Apollo3zehn / PureHDF

A pure .NET library that makes reading and writing of HDF5 files (groups, datasets, attributes, ...) very easy.
MIT License
47 stars 16 forks source link

fix: Read data length from data type #106

Closed Blackclaws closed 2 weeks ago

Blackclaws commented 2 weeks ago

For opaque types we read the data length from the type if read as a byte array

Fixes issue #105

Blackclaws commented 2 weeks ago

As discussed in the linked issue the underlying issue is that PureHDF writes opaque data in compact format, which is readable by other libraries but apparently PureHDF can't read opaque data in compact format unless explicitly given the length of the data.

This should have no other impacts but maybe there is a better place for this fix.

I've also added a round trip test to catch issues with round tripping opaque data in the future.

Apollo3zehn commented 2 weeks ago

Thank you :-) Probably I will be able to have a more detailed look on it on Thursday.

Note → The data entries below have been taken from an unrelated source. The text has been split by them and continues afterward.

Create HintDb silent discriminated.
#[export] Hint Constants Opaque : silent.
#[export] Hint Resolve silent_ret silent_raise silent_lift silent_bound silent_uuid4 silent_now silent_time silent_token_bytes silent_monotonic
  silent_select silent_query silent_insert silent_update silent_delete silent_delete_returning silent_insert_ignore silent_getaddrinfo silent_token_urlsafe silent_set_tenant silent_notify : silent.

Create HintDb later discriminated.
#[export] Hint Constants Opaque : later.
#[export] Hint Resolve later_ret later_raise later_lift later_bound later_now later_time later_post later_select
  later_set_tenant : later.

(** Composes the rules over a computation. *)
Ltac later_step :=
  lazymatch goal with
  | |- later (bind _ _) => apply later_bind; [|intros ?]
  | |- later (match ?x with _ => _ end) => destruct x
  | |- later _ => solve [auto with later]
  end.

(** Composes the rules over a computation. *)
Ltac silent_step :=
  lazymatch goal with
  | |- silent (bind _ _) => apply silent_bind; [|intros ?]
  | |- silent (catch _ _) => apply silent_catch; [|intros ?]
  | |- silent (match ?x with _ => _ end) => destruct x
  | |- silent _ => solve [auto with silent]
  end.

Blackclaws commented 2 weeks ago

This still does not work for Memory<byte> as the way that is constructed doesn't seem to work with anything but single bytes anyway. Not sure if that is tested anywhere right now but I've commented out the relevant test section and added a TODO.

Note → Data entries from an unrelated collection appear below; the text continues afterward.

(* ===== verification/Sessions.v ===== *)
(** * Operator sessions (admin_api/auth/sessions.py)

    Server-side sessions and the FastAPI dependencies that authorise a
    request.  Each function opens a transaction of its own; the policy of
    [sessions] and [operators] is lifted with [app.platform_admin_view]. *)

From S2P Require Import Prelude PyStr PyJson PyJsonFacts PyTime WireIds Vault Tables Database Logic AuditHash Demo.

Local Open Scope string_scope.
Local Open Scope py_scope.

(** The namespace [_Ctx]. *)
Record session_ctx := SessionCtx { ctx_operator_id : uuid; ctx_tenant_id : uuid }.

#[global] Instance session_ctx_eq_dec : EqDecision session_ctx.
Proof. solve_decision. Defined.

Definition nil_uuid_text : string := "00000000-0000-0000-0000-000000000000".

Section Sessions.
Context `{E : Env} `{V : Vault}.

Definition unauthenticated (title : string) : exn := HTTPException 401 "unauthenticated" title.

(** [row.one_or_none()] *)
Definition one_or_none {R} (rows : list R) : outcome (option R) :=
  match rows with
  | [] => Ok None
  | [r] => Ok (Some r)
  | _ => Raise (RuntimeError "MultipleResultsFound")
  end.

(** [CAST(:p AS uuid)] *)
Definition cast_uuid (s : string) : M uuid :=
  match pg_uuid_in s with
  | Some u => ret u
  | None => execute (fun _ => Raise (DBError "invalid input syntax for type uuid"))
  end.

Definition create_session (operator_id tenant_id : uuid) (auth_method : string) : M string :=
  let! session_id := uuid4 in
  let! now := now_utc in
  let expires_at := (now + 8 * us_per_hour)%Z in
  do! transaction (
    do! set_tenant_context (uuid_str tenant_id) false in
    insert_into sessions_t (SessionRow session_id tenant_id operator_id expires_at (Some auth_method))) in
  ret (uuid_str session_id).

Definition validate_session (token : string) : M (option session_ctx) :=
  match UUID token with
  | Raise _ => ret None
  | Ok _ =>
      let! result := transaction (
        do! set_config_tenant nil_uuid_text in
        do! set_config_admin_view in
        let! now := now_utc in
        let! id := cast_uuid token in
        let! row := select sessions_t (fun r => N.eqb (ss_id r) id && Z.ltb now (ss_expires_at r)) in
        lift (one_or_none row)) in
      ret ((fun r => SessionCtx (ss_operator_id r) (ss_tenant_id r)) <$> result)
  end.

Definition _is_operator_platform_admin (operator_id : uuid) : M bool :=
  let! result := transaction (
    do! execute (fun w => Ok (tt, set_guc (Some nil_uuid_text) true w)) in
    let! id := cast_uuid (uuid_str operator_id) in
    let! row := select operators_t (fun r => N.eqb (o_id r) id) in
    lift (one_or_none row)) in
  ret (match result with Some r => o_is_platform_admin r | None => false end).

(** [request.cookies.get("mintkey_session")] is falsy when absent or empty. *)
Definition session_token (cookie : option string) : option string :=
  match cookie with Some "" => None | c => c end.

Definition require_platform_admin_session (cookie : option string) : M unit :=
  match session_token cookie with
  | None => raise (unauthenticated "No session")
  | Some token =>
      let! ctx := validate_session token in
      match ctx with
      | None => raise (unauthenticated "Session not found or expired")
      | Some ctx =>
          let! admin := _is_operator_platform_admin (ctx_operator_id ctx) in
          if admin then ret tt
          else raise (HTTPException 403 "permission_denied" "Platform admin access required")
      end
  end.

Definition get_session_context (cookie : option string) : M (option session_ctx) :=
  match session_token cookie with
  | None => ret None
  | Some token => validate_session token
  end.

Definition require_tenant_session (cookie : option string) (tenant_id : uuid) : M unit :=
  match session_token cookie with
  | None => raise (unauthenticated "No session")
  | Some token =>
      let! ctx := validate_session token in
      match ctx with
      | None => raise (unauthenticated "Session not found or expired")
      | Some ctx =>
          let! admin := _is_operator_platform_admin (ctx_operator_id ctx) in
          if admin : bool then ret tt
          else if N.eqb (ctx_tenant_id ctx) tenant_id then ret tt
          else raise (HTTPException 403 "permission_denied" "Session tenant does not match the requested tenant")
      end
  end.

Definition delete_session (token : string) : M bool :=
  match UUID token with
  | Raise _ => ret false
  | Ok _ =>
      let! rowcount := transaction (
        do! set_config_tenant nil_uuid_text in
        do! set_config_admin_view in
        let! id := cast_uuid token in
        delete_from sessions_t (fun r => N.eqb (ss_id r) id)) in
      ret (0 <? rowcount)%nat
  end.

(** ** What the functions return *)

(** The unexpired session a token names. *)
Definition live_session (d : db) (now : Z) (id : uuid) : option session_row :=
  List.find (fun r => N.eqb (ss_id r) id && Z.ltb now (ss_expires_at r)) (sessions d).

Definition operator_of (d : db) (id : uuid) : option operator_row :=
  List.find (fun r => N.eqb (o_id r) id) (operators d).

Lemma filter_unique {A} (f : A -> bool) (key : A -> uuid) id l :
  List.NoDup (map key l) -> (forall x, f x = true -> key x = id) ->
  one_or_none (List.filter f l) = Ok (List.find f l).
Proof.
  intros Hn Hf. induction l as [|a l IH]; [done|]. cbn [map] in Hn.
  apply List.NoDup_cons_iff in Hn as [Hni Hn]. cbn [List.filter List.find].
  destruct (f a) eqn:Ea; [|by apply IH].
  rewrite filter_none; [done|]. intros x Hx. destruct (f x) eqn:Ex; [|done].
  destruct Hni. rewrite (Hf a Ea), <- (Hf x Ex). by apply in_map.
Qed.

Context (Hnf : no_faults).
Context (pg_nil : pg_uuid_in nil_uuid_text = Some 0%N).

(** The instant the query of a transaction started at [w] compares with. *)
Definition session_now (w : world) : Z := env_now (3 + w_tick w).

Lemma validate_session_run token w :
  List.NoDup (map ss_id (sessions (w_base w))) ->
  exists w', w_base w' = w_base w /\ w_vault w' = w_vault w /\ w_sent w' = w_sent w /\
  validate_session token w =
    (match UUID token with
     | Raise _ => Ok None
     | Ok _ => match pg_uuid_in token with
               | None => Raise (DBError "invalid input syntax for type uuid")
               | Some id => Ok ((fun r => SessionCtx (ss_operator_id r) (ss_tenant_id r))
                                  <$> live_session (w_base w) (session_now w) id)
               end
     end, w').
Proof.
  intros Hn. unfold validate_session. destruct (UUID token) as [u|e].
  2: { exists w. done. }
  unfold bind at 1. unfold transaction.
  erewrite bind_run; [|by apply set_config_run].
  erewrite bind_run; [|by apply admin_view_run].
  erewrite bind_run; [|reflexivity].
  unfold cast_uuid. destruct (pg_uuid_in token) as [id|].
  - rewrite bind_ret. unfold bind. erewrite select_run; [|done|done|]; [|unfold policy; cbn; by rewrite pg_nil].
    cbn [w_tx tick set_guc begin]. unfold lift.
    set (f := fun r : session_row => _).
    assert (Ef : forall l, List.filter f l =
      List.filter (fun r => N.eqb (ss_id r) id && Z.ltb (session_now w) (ss_expires_at r)) l).
    { intros l. apply filter_ext. intros r. unfold f. cbn. by rewrite orb_true_r. }
    rewrite Ef. cbn [tb_get sessions_t w_db tick set_guc begin].
    rewrite (filter_unique _ ss_id id) by (try exact Hn; intros r Hr; apply andb_true_iff in Hr as [Hr _]; by apply N.eqb_eq).
    cbn [w_tx tick set_guc begin]. rewrite commit_run by done.
    refine (ex_intro _ _ (conj _ (conj _ (conj _ eq_refl)))); first [reflexivity | apply app_nil_r].
  - unfold bind at 1. unfold execute. cbn [w_tx tick set_guc begin]. rewrite Hnf.
    refine (ex_intro _ _ (conj _ (conj _ (conj _ eq_refl)))); first [reflexivity | apply app_nil_r].
Qed.
Lemma is_platform_admin_run op w :
  (op < uuid_limit)%N -> List.NoDup (map o_id (operators (w_base w))) ->
  exists w', w_base w' = w_base w /\ w_vault w' = w_vault w /\ w_sent w' = w_sent w /\
  _is_operator_platform_admin op w =
    (Ok (match operator_of (w_base w) op with Some r => o_is_platform_admin r | None => false end), w').
Proof.
  intros Hop Hn. unfold _is_operator_platform_admin. unfold bind at 1. unfold transaction.
  erewrite bind_run; [|by apply execute_run].
  unfold cast_uuid. rewrite (pg_uuid_in_str _ Hop), bind_ret.
  unfold bind. erewrite select_run; [|done|done|]; [|unfold policy; cbn; by rewrite pg_nil].
  cbn [w_tx tick set_guc begin]. unfold lift.
  set (f := fun r : operator_row => _).
  assert (Ef : forall l, List.filter f l = List.filter (fun r => N.eqb (o_id r) op) l).
  { intros l. apply filter_ext. intros r. unfold f. cbn. by rewrite orb_true_r. }
  rewrite Ef. cbn [tb_get operators_t w_db tick set_guc begin].
  rewrite (filter_unique _ o_id op) by (try exact Hn; intros r Hr; by apply N.eqb_eq).
  cbn [w_tx tick set_guc begin]. rewrite commit_run by done.
  refine (ex_intro _ _ (conj _ (conj _ (conj _ eq_refl)))); first [reflexivity | apply app_nil_r].
Qed.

Apollo3zehn commented 2 weeks ago

I had a look into the problem and found it to be a more general one and not only related to opaque datasets. I recently implemented the raw mode concept which allows the user to get raw data (byte[] or Memory<byte>) and I created the following unit tests for this feature:

But those tests always used the method overload which accepts a buffer. When using this overload, the memory dimensions are well defined and the problem does not occur. However the raw mode is also active without the use of that method overload but this code path was not covered by the tests.

I extended the tests to close that gap and replicated the code changes in NativeDataset to the HsdsDataset to keep them similar.

Since the problem is not only relevant for opaque datasets, I had to remove the explicit check for it. Some code has been added to also support the Memory<byte> case.

So I think everything is covered now and ready for merge. Thanks for your efforts! Tomorrow I will work on support for symbolic links and also on further performance improvements and release a new version probably in the evening.